Jensen Lisette Okkels, Thayssen Per, Lassen Jens Flensted, Hansen Henrik Steen, Kelbaek Henning, Junker Anders, Pedersen Knud Erik, Hansen Knud Nørregaard, Krusell Lars Romer, Botker Hans Erik, Thuesen Leif
Department of Cardiology, Catheterization Laboratory, Odense University Hospital, Sdr. Boulevard 29, 5000 Odense C, Denmark.
Eur Heart J. 2007 Aug;28(15):1820-6. doi: 10.1093/eurheartj/ehm067. Epub 2007 Apr 24.
Collateral flow may influence long-term results after percutaneous coronary intervention (PCI) because of haemodynamic forces compete with the antegrade flow through the dilated lesion. The aim of the study was to assess the influence of recruitable collateral blood flow on restenosis in patients undergoing PCI with bare metal stents and using optimal antithrombotic treatment.

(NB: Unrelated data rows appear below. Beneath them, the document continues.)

(* ===== verification/World.v ===== *)
(** The world the module runs in: the requests it makes of libssh2, of the Qore
    library and of the operating system, the state of a client object, and the
    monad instance in which every operation is written.

    What is not under src/ (libssh2, QoreSocket, the sandbox, %Qore objects, the
    operating system) is the parameter [Env]: a handler that answers each
    request from a state of its own.  The answers are arbitrary, so a theorem
    over every [Env] holds whatever the server, the network and the library do.
    Every request is logged with its answer, newest first. *)

From S2P Require Import Prelude.

(** ** Constants of the libssh2 and POSIX headers *)

Definition LIBSSH2_ERROR_NONE : Z := 0.
Definition LIBSSH2_ERROR_SOCKET_SEND : Z := -7.
Definition LIBSSH2_ERROR_SOCKET_DISCONNECT : Z := -13.
Definition LIBSSH2_ERROR_SOCKET_TIMEOUT : Z := -30.
Definition LIBSSH2_ERROR_SFTP_PROTOCOL : Z := -31.
Definition LIBSSH2_ERROR_INVAL : Z := -34.
Definition LIBSSH2_ERROR_EAGAIN : Z := -37.
Definition LIBSSH2_ERROR_SOCKET_RECV : Z := -43.
Definition LIBSSH2_FX_NO_SUCH_FILE : Z := 2.
Definition LIBSSH2_FX_NO_CONNECTION : Z := 6.
Definition LIBSSH2_FX_CONNECTION_LOST : Z := 7.
Definition LIBSSH2_SESSION_BLOCK_INBOUND : Z := 1.
Definition LIBSSH2_SESSION_BLOCK_OUTBOUND : Z := 2.
Definition LIBSSH2_HOSTKEY_TYPE_RSA : Z := 1.
Definition LIBSSH2_HOSTKEY_TYPE_DSS : Z := 2.
Definition LIBSSH2_HOSTKEY_TYPE_ECDSA_256 : Z := 3.
Definition LIBSSH2_HOSTKEY_TYPE_ECDSA_384 : Z := 4.
Definition LIBSSH2_HOSTKEY_TYPE_ECDSA_521 : Z := 5.
Definition LIBSSH2_HOSTKEY_TYPE_ED25519 : Z := 6.
Definition LIBSSH2_KNOWNHOST_TYPE_PLAIN : Z := 1.
Definition LIBSSH2_KNOWNHOST_KEYENC_RAW : Z := Z.shiftl 1 16.
Definition LIBSSH2_KNOWNHOST_KEY_SSHRSA : Z := Z.shiftl 2 18.
Definition LIBSSH2_KNOWNHOST_KEY_SSHDSS : Z := Z.shiftl 3 18.
Definition LIBSSH2_KNOWNHOST_KEY_ECDSA_256 : Z := Z.shiftl 4 18.
Definition LIBSSH2_KNOWNHOST_KEY_ECDSA_384 : Z := Z.shiftl 5 18.
Definition LIBSSH2_KNOWNHOST_KEY_ECDSA_521 : Z := Z.shiftl 6 18.
Definition LIBSSH2_KNOWNHOST_KEY_ED25519 : Z := Z.shiftl 7 18.
Definition LIBSSH2_KNOWNHOST_KEY_UNKNOWN : Z := Z.shiftl 15 18.
Definition LIBSSH2_KNOWNHOST_CHECK_MATCH : Z := 0.
Definition LIBSSH2_KNOWNHOST_CHECK_MISMATCH : Z := 1.
Definition LIBSSH2_KNOWNHOST_CHECK_NOTFOUND : Z := 2.
Definition LIBSSH2_KNOWNHOST_CHECK_FAILURE : Z := 3.
Definition LIBSSH2_FXF_READ : Z := 1.
Definition LIBSSH2_FXF_WRITE : Z := 2.
Definition LIBSSH2_FXF_CREAT : Z := 8.
Definition LIBSSH2_FXF_TRUNC : Z := 16.
Definition LIBSSH2_SFTP_SYMLINK : Z := 0.
Definition LIBSSH2_SFTP_READLINK : Z := 1.
Definition LIBSSH2_SFTP_REALPATH : Z := 2.
Definition LIBSSH2_SFTP_ATTR_UIDGID : Z := 2.
Definition LIBSSH2_SFTP_ATTR_PERMISSIONS : Z := 4.
Definition O_NONBLOCK : Z := 0x800.
Definition SOCK_POLLIN : Z := 1.
Definition SOCK_POLLOUT : Z := 2.
Definition ENOENT : Z := 2.
Definition EEXIST : Z := 17.
Definition ENOTDIR : Z := 20.

(** ** Constants of ssh2-module.h and ssh2.h *)

Definition SSH2_HOSTKEY_REJECT : Z := 0.
Definition SSH2_HOSTKEY_TOFU : Z := 1.
Definition SSH2_HOSTKEY_TOFU_SESSION : Z := 2.
Definition SSH2_CLIENT_AUTH_EXPLICIT_FIRST : Z := 0.
Definition SSH2_CLIENT_AUTH_PROVIDER_FIRST : Z := 1.
Definition SSH2_CLIENT_ID_FALLBACK_DISABLED : Z := 0.
Definition SSH2_CLIENT_ID_FALLBACK_AGENT : Z := 1.
Definition SSH2_CLIENT_ID_FALLBACK_DEFAULT_KEYS : Z := 2.
Definition SSH2_CLIENT_ID_FALLBACK_AGENT_AND_DEFAULT_KEYS : Z := 3.
Definition SSH2_KH_DEFAULT_AUTO : Z := 0.
Definition SSH2_KH_DEFAULT_DISABLED : Z := 1.
Definition SSH2_KH_DEFAULT_EXPLICIT : Z := 2.
Definition DEFAULT_SSH_PORT : Z := 22.
Definition DEFAULT_TIMEOUT_MS : Z := 10000.
Definition QKEEPALIVE_DEFAULT : Z := 60.
Definition QSSH2_BUFSIZE : nat := Z.to_nat 32768.

(** ** Pointers, bytes and Qore values *)

(** A C pointer: [None] is the null pointer. *)
Abbreviation handle := positive.
Abbreviation ptr := (option positive).

(** A Qore value as the module builds and inspects it; [QOther] is a value of any
    other type.  Strings are in UTF-8; conversions of other values to strings and
    booleans are %Qore's (requests [value_string] and [value_bool]). *)
Inductive qval :=
  | QNothing
  | QString (s : string)
  | QInt (n : Z)
  | QBinary (data : string)
  | QHash (h : list (string * qval))
  | QList (l : list qval)
  | QOther (id : positive).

In 95 patients, 95 de novo lesions were treated with PCI and a bare metal stent. Fractional flow reserve (FFR) at maximum hyperaemia induced by intravenous adenosine was determined. The pressure-derived collateral flow index (CFI) was determined as (P(w)-P(cvp))/(P(a)-P(cvp)), where P(w) represents coronary wedge pressure, P(cvp) central venous pressure, and P(a) mean aortic blood pressure. Both were measured during transient coronary occlusion by a balloon inflation of 30 s. Pre-interventional FFR (0.65 +/- 0.20) correlated inversely with the CFI (0.18 +/- 0.11), r =- 0.356, P < 0.001. After 9 months, binary angiographic restenosis (>/=50% diameter stenosis) was seen in 29.1%. Compared to patients with poorly developed collaterals (CFI < 0.25), patients with well-developed collaterals (CFI >/= 0.25) had a lower pre-interventional FFR (0.50 +/- 0.14 vs. 0.72 +/- 0.18, P < 0.001), a higher CFI (0.33 +/- 0.08 vs. 0.13 +/- 0.07, P < 0.001), and a higher binary restenosis rate (54.2% vs. 19.4, P = 0.003). CFI*100 was an independent predictor of restenosis after 9 months (odds ratio 1.07, 95% CI 1.02-1.12, P = 0.016).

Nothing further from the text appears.